Non-standard models in a broader perspective

Non-standard models were introduced by Skolem, first for set theory, then for Peano arithmetic. In the former, Skolem found support for an anti-realist view of absolutely uncountable sets. But in the latter he saw evidence for the impossibility of capturing the intended interpretation by purely deductive methods. In the history of mathematics the concept of a nonstandard model is new. An analysis of some major innovations–the discovery of irrationals, the use of negative and complex numbers, the modern concept of function, and non-Euclidean geometry–reveals them as essentially different from the introduction of non-standard models.
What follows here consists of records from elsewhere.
(** X18: for any [page] and [row], also zero or negative ones, there is no
    error: the returned data is a run of consecutive rows, [total] is the
    number of all rows, the returned [row] is the number of rows returned
    and lies between 0 and [total], and it does not exceed a non-negative
    requested [row]. *)
Theorem page_is_a_window (rows : list ContrastItem) (pg rw : Z) :
  let resp := paginate rows pg rw in
  total (pagination resp) = Z.of_nat (length rows) ∧
  page (pagination resp) = pg ∧
  row (pagination resp) = Z.of_nat (length (data resp)) ∧
  0 ≤ row (pagination resp) ≤ total (pagination resp) ∧
  (0 ≤ rw → row (pagination resp) ≤ rw) ∧
  ∃ k n, data resp = take n (drop k rows).
Proof.
  intros resp. split_and!; try done.
  - unfold resp, paginate. simpl. lia.
  - unfold resp, paginate, py_slice. simpl.
    rewrite length_take, length_drop. lia.
  - intros Hrw. unfold resp, paginate, py_slice. simpl.
    rewrite length_take, length_drop.
    destruct (Z.ltb_spec ((pg - 1) * rw) 0);
      destruct (Z.ltb_spec ((pg - 1) * rw + rw) 0); lia.
  - unfold resp, paginate, py_slice. simpl. eauto.
Qed.

(** X19: page 0 with a non-negative size, and any page with size 0, give
    empty data with [row = 0]. *)
Theorem page_zero_or_size_zero_is_empty (rows : list ContrastItem) (pg rw : Z) :
  (pg = 0 ∧ 0 ≤ rw) ∨ rw = 0 →
  data (paginate rows pg rw) = [] ∧ row (pagination (paginate rows pg rw)) = 0.
Proof.
  intros Hcase.
  assert (Hd : data (paginate rows pg rw) = []).
  { rewrite paginate_data. unfold py_slice. apply nil_length_inv.
    rewrite length_take, length_drop.
    destruct (Z.ltb_spec ((pg - 1) * rw) 0);
      destruct (Z.ltb_spec ((pg - 1) * rw + rw) 0); nia. }
  split; [done|]. unfold paginate in *. simpl in *. by rewrite Hd.
Qed.

(** X20: a negative page number counts from the end: for [page ≤ -1] and
    [row ≥ 1] the data is the window of [row] rows that starts
    [(1 - page) * row] rows before the end, when the list is that long. *)
Theorem negative_page_counts_from_end (rows : list ContrastItem) (pg rw : Z) :
  pg ≤ -1 → 1 ≤ rw → (1 - pg) * rw ≤ Z.of_nat (length rows) →
  data (paginate rows pg rw)
  = take (Z.to_nat rw)
         (drop (Z.to_nat (Z.of_nat (length rows) - (1 - pg) * rw)) rows).
Proof.
  intros Hpg Hrw Hlen. rewrite paginate_data. unfold py_slice.
  assert (E : (pg - 1) * rw = - ((1 - pg) * rw)) by ring.
  assert (Hs : 2 * rw ≤ (1 - pg) * rw) by nia.
  rewrite E. clear E. set (s := (1 - pg) * rw) in *.
  destruct (Z.ltb_spec (- s) 0) as [_|?]; [|lia].
  destruct (Z.ltb_spec (- s + rw) 0) as [_|?]; [|lia].
  f_equal; [|f_equal]. all: lia.
Qed.

(** X21: a negative size on page 1 drops rows from the end: the data is
    all rows but the last [-row]. *)
Theorem negative_size_drops_tail (rows : list ContrastItem) (rw : Z) :
  rw < 0 →
  data (paginate rows 1 rw)
  = take (Z.to_nat (Z.of_nat (length rows) + rw)) rows.
Proof.
  intros Hrw. rewrite paginate_data.
  replace ((1 - 1) * rw) with 0 by lia. rewrite Z.add_0_l.
  unfold py_slice. change (0 <? 0) with false. cbn iota.
  destruct (Z.ltb_spec rw 0) as [_|?]; [|lia].
  rewrite (Z.min_l 0) by lia. rewrite drop_0. f_equal. lia.
Qed.

(** X22: for a size [row ≥ 1] the pages 1, 2, ..., n put one after the
    other are the first [n * row] rows: no row is lost or repeated between
    pages, and all rows are reached once [n * row] covers the list. *)
Theorem pages_concatenate (rows : list ContrastItem) (rw : Z) (n : nat) :
  1 ≤ rw →
  concat ((λ k, data (paginate rows (Z.of_nat k) rw)) <$> seq 1 n)
  = take (n * Z.to_nat rw) rows ∧
  (Z.of_nat (length rows) ≤ Z.of_nat n * rw →
   concat ((λ k, data (paginate rows (Z.of_nat k) rw)) <$> seq 1 n) = rows).
Proof.
  intros Hrw.
  assert (Hcat : concat ((λ k, data (paginate rows (Z.of_nat k) rw)) <$> seq 1 n)
                 = take (n * Z.to_nat rw) rows).
  { induction n as [|n IH]; [by rewrite take_0|].
    rewrite seq_S, fmap_app, concat_app, IH.
    cbn [fmap list_fmap concat]. rewrite app_nil_r.
    rewrite paginate_data, py_slice_nonneg by lia.
    replace (Z.to_nat ((Z.of_nat (1 + n) - 1) * rw)) with (n * Z.to_nat rw)%nat by nia.
    rewrite take_take_drop. f_equal. lia. }
  split; [done|]. intros Hcover. rewrite Hcat. apply take_ge. nia.
Qed.

(** *** The envelope, and the raising operations of the body *)















End Behaviour.

(** ** The service run on the example request *)

#[local] Existing Instance Example.repo.

Example run_names_to_resolve :
  names_to_resolve Example.codes_from_item (drug_histories Example.payload)
  = ["aspirin"; "unknown"].
Proof. reflexivity. Qed.

Example run_pairs :
  pairs_of Example.codes_from_item Example.enrich_item Example.payload
  = [("A", "B"); ("A", "C"); ("A", "D"); ("B", "C"); ("B", "D"); ("C", "D")].
Proof. vm_compute. reflexivity. Qed.

Example run_filtered_pairs :
  filtered_pairs_of Example.codes_from_item Example.enrich_item Example.payload
  = [("A", "B"); ("A", "C"); ("B", "C")].
Proof. vm_compute. reflexivity. Qed.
Yet, non-Euclidean geometry, which is discussed at some length, is relevant to the present concern; for it raises the issue of intended interpretation. The standard model of natural numbers is the best candidate for an intended interpretation that cannot be captured by a deductive system. Next, I suggest, is the concept of a wellordered set, and then, perhaps, the concept of a constructible set. One may have doubts about a realistic conception of the standard natural numbers, but such doubts cannot gain support from non-standard models. Attempts to utilize non-standard models for an anti-realist position in mathematics, which appeal to meaning-as-use, or to arguments of the kind proposed by Putnam, fail through irrelevance, or lead to incoherence. Robinson’s skepticism, on the other hand, is a coherent position, though one that gives up on providing a detailed philosophical account. The last section enumerates various uses of non-standard models.